Thankfully the astronomical community felt the same way, as they expressed in their decadal survey outlining the priorities that the planetary scientists should take in the coming ten years. This survey doesn’t necessarily select missions, but it does serve as a guide so that funding agencies – and in this case, we’re looking at you, NASA – can get a good sense of what the community is getting excited about.
NASA/JPL
This is an image of the planet Uranus taken by the spacecraft Voyager 2. NASA's Voyager 2 spacecraft flew closely past distant Uranus, the seventh planet from the Sun, in January 1986.
And I’ll try not to snicker as I write that planetary scientists are really excited by the possibility of visiting Uranus. Specifically, with the poorly named Uranus Orbiter and Probe. Cringe aside, it’s a great idea for a mission. The ice giants of the solar system, Uranus and Neptune, are dramatically different than their gassy cousins Jupiter and Saturn, and we haven’t had a mission to either of them since the Voyager probes a generation ago.

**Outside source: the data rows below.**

Fixpoint get_value (c : Column) (tx_id row_id : Z) {struct c} : outcome Value :=
  if is_null (col c) tx_id row_id then Ok VNull
  else match data_type (col c) with
  | TList _ =>
      let* e := get_plain_value (col c) row_id in
      let end_offset := f64_as_u64 (as_number e) in
      let* start_offset :=
        if decide (row_id = 0)%Z then Ok 0%Z
        else let* s := get_plain_value (col c) (row_id - 1) in Ok (f64_as_u64 (as_number s)) in
      match child_columns c with
      | [] => if decide (start_offset < end_offset)%Z then Panic else Ok (VList [])
      | child :: _ =>
          let* l :=
            (fix go (rows : list Z) : outcome (list Value) :=
               match rows with
               | [] => Ok []
               | i :: rows =>
                   let* v := get_value child tx_id i in
                   let* l := go rows in
                   Ok (v :: l)
               end) (seqZ start_offset (end_offset - start_offset)) in
          Ok (VList l)
      end
  | TStruct _ =>
      let* fields :=
        (fix go (cs : list Column) : outcome (list (list Z * Value)) :=
           match cs with
           | [] => Ok []
           | child :: cs =>
               let* v := get_value child tx_id row_id in
               let* l := go cs in
               Ok ((cd_name (col child), v) :: l)
           end) (child_columns c) in
      Ok (VStruct fields)
  | _ => get_plain_value (col c) row_id
  end.

(** ** Batches *)

Definition starts_with_underscore (name : list Z) : bool := bool_decide (head name = Some 95%Z).

(** The rows of one page of the null file, up to the end of the page. *)
Fixpoint null_run (c : ColumnData) (nulls : list bool) (row page_idx : Z) (frame : list Z) (mods : list PageRowMod) :
    (list Z * list PageRowMod) * (list bool * Z) :=
  match nulls with
  | [] => ((frame, mods), ([], row))
  | b :: rest =>
      if decide (row / 4096 = page_idx)%Z then
        let bit := if b then 1%Z else 0%Z in
        null_run c rest (row + 1) page_idx (<[Z.to_nat (row mod 4096) := bit]> frame) (mods ++ [null_mod c row bit])
      else ((frame, mods), (nulls, row))
  end.
(** Each turn writes at least one row. *)
Fixpoint write_null_rows (fuel : nat) (c : ColumnData) (w : WriteTx) (nulls : list bool) (row : Z) : ColumnData * WriteTx :=
  match fuel, nulls with
  | S fuel, _ :: _ =>
      let page_idx := (row / 4096)%Z in
      let f := grow_to (null_fh c) page_idx in
      let '((frame, mods), (rest, row)) := null_run c nulls row page_idx (page_at f page_idx) [] in
      write_null_rows fuel (set_null_fh c (put_page f page_idx frame)) (push_mods w mods) rest row
  | _, _ => (c, w)
  end.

If giant worlds aren’t your thing, another high priority for the next decade will be the development of an “orbilander” to Enceladus, one of the many tiny moons of Saturn. Normally tiny moons don’t get a lot of attention, but the icy surface of that little world hides a globe-spanning liquid water ocean. The mission concept calls for the spacecraft to spend some time orbiting Enceladus, splashing through the plumes of the ice volcanos that occasionally erupt from the surface before going in for a landing and a two-year surface visit.
NASA/JPL-Caltech/Space Science Institute
Seen from outside, Enceladus appears to be like most of its sibling moons: cold, icy and inhospitable. But under that forbidding exterior may exist the very conditions needed for life. Over the course of the Cassini mission, observations have shown that Enceladus (313 miles or 504 kilometers across) not only has watery jets sending icy grains into space; under its icy crust it also has a global ocean, and may have hydrothermal activity as well.
Those two are big, flashy, expensive missions. On the cheaper side of things (as space missions go, that is), the decadal survey highlights a few promising options. One is the Mars Life Explorer (sigh), a lander targeting the water-rich polar ice caps. Another is a rover for the Moon that will send a lunar sample back to the Earth. Still, other options are dropping a probe into the atmosphere of Saturn or orbiting its moon Titan to get a better handle on its hydrocarbon-rich atmosphere of the lakes of liquid methane on its surface.
The decadal survey serves as a wish list for planetary scientists, moderated by the best guess that the community can make when it comes to budgets for NASA over the coming ten years. Ultimately it will be up to the financial capabilities of that organization to make these dreams happen, and those capabilities are set by Congress. Which means that the buck stops with you.